Une réécriture au sens où cette traduction est plus étoffée que la première, réalisée par un tiers. Raphaël Confiant fait par exemple usage d’amplification pour exprimer une même idée. Il n’est pour s’en convaincre que de comparer l’incipit du texte créole à ses deux traductions :
Bitako-a. Atÿèman tout bagay bout. Ki ou lé ki ou pa lé, sé déwò ou yé èk pa ni pyès nèg anlè latè Bondyé-taa ki paré ba’w on pal. Sé anni anlè pwa kò flègèdè’w’la pou ou sa koumansé apiyé.
Chimères d’En-Ville. Et maintenant, tout est fini. Livré à la rue, tu ne trouveras quiconque, sur cette terre, disposé à te venir en aide. Ce n’est plus que sur toi et sur toi seul que tu devras désormais compter. Mais te reste-t-il encore une miette de force pour lutter ?
Morne-Pichevin. Et maintenant, voici le terme, le finissement de toutes choses, comme le proclament les nègres dans leur parlure sibylline. Que tu le veuilles ou non, te voici en dehors et personne sur cette terre du Bon Dieu n’est prêt à te venir en aide. Tu dois commencer à t’appuyer sur le seul poids de ton corps si-tellement frêle, à ne compter que sur les signes qui parfois se dessinent dans les brusques envolées d’un couple d’oiseaux-mensfenil.
Par ailleurs, dans Morne-Pichevin, en plus du renforcement des images, des idées, Confiant a procédé à des ajouts. Ainsi, vers la fin du roman, a été inséré une extension où Homère médite sur sa dèche, son manque d’élégance, et où l’on apprend qu’il sait qu’Adelise est amoureuse du « fameux Monsieur Jean ».
A l’inverse, d’autres passages de Morne Pichevin collent à la version initiale et sont très proches de la traduction d’Arsaye :
Bitako-a. Man rété swasann dé zan san pyès malkadi tonbé anlè mwen. Wa-a-y ! Mésyé, fout sa rèd ! Ebé, sa man fè an moun non ?…
Chimères d’En-ville. J’ai vécu soixante-deux ans sans qu’aucune maladie s’abatte sur moi. Ouaille ! Méssié, foutre que c’est dur ! Eh bé, qu’est-ce que j’ai fait à quelqu’un, non ?
Morne Pichevin. J’ai vécu soixante-deux ans sans qu’aucune maladie ne s’abatte sur moi. Ouaille ! Messieurs, foutre que c’est dur ! Eh bé, qu’est-ce que j’ai fait à quelqu’un pour subir un tel calvaire ?

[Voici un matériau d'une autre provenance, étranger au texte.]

(** The scenario of the design document: node 1 replicates a booking while
    node 3 is unreachable.  The call returns, node 2 holds the booking and
    has the slot taken, node 3 is untouched. *)
Example replicate_one_peer_down :
  let w' := exec (replicate env_3_down 5001 (BookingCreated booking_CONF1)) cluster_own in
  eval (replicate env_3_down 5001 (BookingCreated booking_CONF1)) cluster_own = Ok tt /\
  DB.bookings (file_of w' 5002) = [DB.mkBooking 1 1 "Asha" "09:00" "CONF1" 1000 1] /\
  DB.slots (file_of w' 5002) =
    [DB.mkSlot 1 1 "09:00" 0; DB.mkSlot 2 1 "09:30" 1; DB.mkSlot 3 2 "10:00" 1] /\
  file_of w' 5003 = file_of cluster_own 5003 /\
  file_of w' 5001 = file_of cluster_own 5001.
Proof. vm_compute. repeat split. Qed.

(** ** Replayed events *)

Section Replay.
Variable env : Env.

Lemma createBooking_rejected d di pn st ci si now e d' :
  DB.createBooking d di pn st ci si now = (inl e, d') ->
  d' = d /\ forall now', DB.createBooking d di pn st ci si now' = (inl e, d).
Proof.
  unfold DB.createBooking.
  destruct di, pn, st, ci, si; try (intros [= <- <-]; split; reflexivity).
  destruct (DB.has_confirmation _ _); [|discriminate].
  intros [= <- <-]; split; reflexivity.
Qed.

Lemma createBooking_accepted d di pn st ci si now r d' :
  DB.createBooking d di pn st ci si now = (inr r, d') ->
  exists c row,
    ci = Some c /\ DB.confirmation_id row = c /\
    DB.has_confirmation c (DB.bookings d) = false /\
    d' = DB.mkDatabase (DB.slots d) (DB.bookings d ++ [row]) (DB.b_id row) (DB.servers d) /\
    forall d'' now', DB.has_confirmation c (DB.bookings d'') = true ->
      DB.createBooking d'' di pn st ci si now' =
      (inl (DB.SQLITE_CONSTRAINT_UNIQUE "bookings.confirmation_id"), d'').
Proof.
  unfold DB.createBooking.
  destruct di as [di|], pn as [pn|], st as [st|], ci as [c|], si as [si|];
    try discriminate.
  destruct (DB.has_confirmation c (DB.bookings d)) eqn:E; [discriminate|].
  intros [= <- <-].
  exists c, (DB.mkBooking (Z.max (DB.bookings_seq d) (DB.max_rowid (DB.bookings d)) + 1)
               di pn st c now si).
  split; [reflexivity|]. split; [reflexivity|]. split; [exact E|].
  split; [reflexivity|]. intros d'' now' ->. reflexivity.
Qed.

Lemma has_confirmation_app c l1 l2 :
  DB.has_confirmation c (l1 ++ l2) =
  DB.has_confirmation c l1 || DB.has_confirmation c l2.
Proof. apply existsb_app. Qed.

Lemma count_confirmation_none c l :
  DB.has_confirmation c l = false ->
  List.filter (fun r => String.eqb (DB.confirmation_id r) c) l = [].
Proof.
  induction l as [|a l IH]; simpl; [reflexivity|].
  destruct (String.eqb (DB.confirmation_id a) c); simpl; [discriminate|exact IH].
Qed.

Lemma bookSlot_bookings d di st :
  DB.bookings (snd (DB.bookSlot d di st)) = DB.bookings d.
Proof. reflexivity. Qed.

Lemma open_file_written ns (fs : gmap string DB.Database) k l p d :
  open_file (mkWorld ns (<[p := d]> fs) k l) p = d.
Proof. unfold open_file. red_w. rewrite lookup_insert_eq. reflexivity. Qed.

Lemma post_replicate_booking_no_process self body w :
  nodes w !! self = None ->
  app env self (PostReplicateBooking body) w =
  (Ok (Status500 "Failed to replicate booking"), set_tick w (S (tick w))).
Proof. intros H. run H. reflexivity. Qed.

Lemma count_confirmation_fresh c d row :
  DB.has_confirmation c (DB.bookings d) = false ->
  DB.confirmation_id row = c ->
  List.length
    (List.filter (fun r => String.eqb (DB.confirmation_id r) c)
       (DB.bookings d ++ [row])) = 1%nat.
Proof.
  intros Hf Hc. rewrite List.filter_app, (count_confirmation_none _ _ Hf).
  simpl. rewrite Hc, String.eqb_refl. reflexivity.
Qed.

End Replay.

(** C1 (as the code has it).  Handing the same [BookingCreated] event to
    the same peer a second time changes nothing: the peer's processes and
    database files are exactly as the first delivery left them, and when
    the first delivery was accepted the second is answered with status 500,
    because [confirmation_id] is [UNIQUE].  For a complete event whose
    confirmation id the peer has not seen, the first delivery is accepted
    and the peer holds exactly one row with that id after one delivery and
    after two. *)
Theorem replayed_booking_adds_no_row env w self body :
  let deliver := app env self (PostReplicateBooking body) in
  let w1 := exec deliver w in
  let w2 := exec deliver w1 in
  nodes w2 = nodes w1 /\ files w2 = files w1 /\
  (eval deliver w = Ok (Json (mkAck true "Booking replicated")) ->
   eval deliver w1 = Ok (Status500 "Failed to replicate booking")) /\
  (forall n c,
     nodes w !! self = Some n -> Ev.confirmationId body = Some c ->
     complete body ->
     DB.has_confirmation c (DB.bookings (file_of w self)) = false ->
     eval deliver w = Ok (Json (mkAck true "Booking replicated")) /\
     DB.count_confirmation c (file_of w1 self) = 1%nat /\
     DB.count_confirmation c (file_of w2 self) = 1%nat).
Proof.
  intros deliver w1 w2. subst w2 w1 deliver. unfold exec, eval.
  destruct (nodes w !! self) as [n|] eqn:H.
  2:{ rewrite (post_replicate_booking_no_process env self body w H). cbn [fst snd].
      rewrite (post_replicate_booking_no_process env self body (set_tick w _) H).
      cbn [fst snd]. repeat split; try discriminate. }
  rewrite (post_replicate_booking_run env self body w n H). cbv zeta.
  destruct (DB.createBooking _ _ _ _ _ _ _) as [[e|r] d] eqn:E; cbn [fst snd].
  - destruct (createBooking_rejected _ _ _ _ _ _ _ _ _ E) as [-> E'].
    erewrite post_replicate_booking_run by exact H. cbv zeta.
    rewrite !open_file_written, E'. red_w.
    rewrite insert_insert_eq.
    split; [reflexivity|]. split; [reflexivity|]. split; [discriminate|].
    intros n0 c [= <-] Hc (Hd & Hp & Hs & Hi) Hf. exfalso.
    unfold file_of in Hf. rewrite H in Hf.
    destruct Hd as [? Hd], Hp as [? Hp], Hs as [? Hs], Hi as [? Hi].
    unfold DB.createBooking in E. rewrite Hc, Hd, Hp, Hs, Hi, Hf in E.
    discriminate.
  - destruct (createBooking_accepted _ _ _ _ _ _ _ _ _ E)
      as (c & row & Hci & Hrow & Hfresh & -> & Hdup).
    erewrite post_replicate_booking_run by exact H. cbv zeta.
    rewrite !open_file_written, Hdup.
    2:{ rewrite bookSlot_bookings. cbn [DB.bookings].
        rewrite has_confirmation_app. simpl. rewrite Hrow, String.eqb_refl.
        apply orb_true_r. }
    red_w. rewrite insert_insert_eq.
    split; [reflexivity|]. split; [reflexivity|]. split; [reflexivity|].
    intros n0 c0 [= <-] Hc _ _. split; [reflexivity|].
    assert (c0 = c) as -> by congruence.
    unfold file_of, DB.count_confirmation. red_w.
    rewrite H, !open_file_written.
    rewrite bookSlot_bookings. cbn [DB.bookings].
    split; apply count_confirmation_fresh; assumption.
Qed.


Lemma replayed_booking_adds_no_row_witness :
  let deliver := app env_up 5002 (PostReplicateBooking booking_CONF1) in
  let w1 := exec deliver cluster_own in
  let w2 := exec deliver w1 in
  (nodes cluster_own !! 5002 = Some (node_at 2 "n2/hospital.db") /\
   Ev.confirmationId booking_CONF1 = Some "CONF1" /\
   complete booking_CONF1 /\
   DB.has_confirmation "CONF1" (DB.bookings (file_of cluster_own 5002)) = false) /\
  eval deliver cluster_own = Ok (Json (mkAck true "Booking replicated")) /\
  eval deliver w1 = Ok (Status500 "Failed to replicate booking") /\
  DB.count_confirmation "CONF1" (file_of w1 5002) = 1%nat /\
  DB.count_confirmation "CONF1" (file_of w2 5002) = 1%nat.
Proof.
  intros deliver w1 w2.
  assert (Hn : nodes cluster_own !! 5002 = Some (node_at 2 "n2/hospital.db"))
    by reflexivity.
  assert (Hc : Ev.confirmationId booking_CONF1 = Some "CONF1") by reflexivity.
  assert (Hk : complete booking_CONF1) by (repeat split; eexists; reflexivity).
  assert (Hf : DB.has_confirmation "CONF1" (DB.bookings (file_of cluster_own 5002)) = false)
    by reflexivity.
  destruct (replayed_booking_adds_no_row env_up cluster_own 5002 booking_CONF1)
    as (_ & _ & Hsecond & Hfresh).
  destruct (Hfresh _ _ Hn Hc Hk Hf) as (Hfirst & H1 & H2).
  split; [exact (conj Hn (conj Hc (conj Hk Hf)))|].
  split; [exact Hfirst|]. split; [exact (Hsecond Hfirst)|].
  split; [exact H1|exact H2].
Defined.

(** C1 as worded fails: after the same event has been delivered twice to
    node 2, its store holds one row with the confirmation id, not two. *)
Lemma replayed_booking_no_duplicate_rows :
  let deliver := app env_up 5002 (PostReplicateBooking booking_CONF1) in
  ~ duplicate_rows "CONF1" (file_of (exec deliver (exec deliver cluster_own)) 5002).
Proof.
  intros deliver. unfold duplicate_rows.
  assert (E : DB.count_confirmation "CONF1"
                (file_of (exec deliver (exec deliver cluster_own)) 5002) = 1%nat)
    by (vm_compute; reflexivity).
  rewrite E. lia.
Qed.

(** ** Election *)

Section Election.
Variable env : Env.

Lemma timers_grew_refl w : timers_grew w w.
Proof.
  split; [reflexivity|]. intros p. destruct (nodes w !! p); [|exact I].
  split; [reflexivity|]. split; [reflexivity|]. exists []. rewrite app_nil_r. reflexivity.
Qed.

Lemma timers_grew_trans w1 w2 w3 :
  timers_grew w1 w2 -> timers_grew w2 w3 -> timers_grew w1 w3.
Proof.
  intros [F1 H1] [F2 H2]. split; [congruence|]. intros p.
  specialize (H1 p). specialize (H2 p).
  destruct (nodes w1 !! p), (nodes w2 !! p), (nodes w3 !! p); try tauto.
  destruct H1 as (?&?&m1&?), H2 as (?&?&m2&?).
  split; [congruence|]. split; [congruence|].
  exists (m1 ++ m2)%list. rewrite app_assoc. congruence.
Qed.

Lemma timers_grew_after_asking self hs w : timers_grew w (after_asking self hs w).
Proof. apply (timers_grew_refl w). Qed.

Lemma timers_grew_timer w w0 p ns :
  nodes w0 = nodes w -> files w0 = files w ->
  nodes w !! p = Some ns ->
  timers_grew w (set_nodes w0 (<[p := with_election_timer ns]> (nodes w))).
Proof.
  intros Hn Hf Hp. split; [exact Hf|]. intros q. red_w.
  destruct (decide (p = q)) as [<-|Hne].
  - rewrite lookup_insert_eq, Hp. split; [reflexivity|]. split; [reflexivity|].
    eexists. reflexivity.
  - rewrite lookup_insert_ne by exact Hne. destruct (nodes w !! q); [|exact I].
    split; [reflexivity|]. split; [reflexivity|]. exists []. rewrite app_nil_r. reflexivity.
Qed.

Mais Chimères d’En-Ville intégrait déjà de nouveaux éléments par rapport au texte de départ. Le « Lexique intime d’une négresse en chimère » n’existe pas dans la version créole originale. Il a été rédigé directement en français par Confiant et rajouté à la traduction d’Arsaye. Ce roman dans le roman est constitué de mots de Martinique au travers desquels Adelise interprète la vie, sa vie.
Dans Morne Pichevin, le « Lexique » est considérablement renforcé. Il passe de dix-sept à trente-trois entrées. En outre, les développements relatifs aux termes du premier « Lexique » y sont, à l’occasion, amendés.
En définitive, depuis sa première parution en 1985, Raphaël Confiant a réécrit continuellement son roman. Le texte y a gagné en esthétique, en profondeur. Les personnages (particulièrement Adelise) ont plus d’épaisseur, de caractère. Mais le roman y a aussi perdu de son mystère, de son ellipse.
L’ellipse perdue tient notamment au changement de code, au passage du créole au français. Écrire en créole, c’est à dire dans une langue mal équipée pour la littérarité (et plus encore en 1985 qu’aujourd’hui), est une épreuve. D’ailleurs, pour ce qui est du roman, rédaction au long cours, personne avant Confiant et Bitako-a ne s’y était risqué en Martinique. Ecrire en créole, c’est donc œuvrer dans une langue où des mots manquent ou n’existent qu’en creux, c’est s’efforcer de demeurer compréhensible en suggérant des termes non disponibles. Y parvenir est un des intérêts de Bitako-a.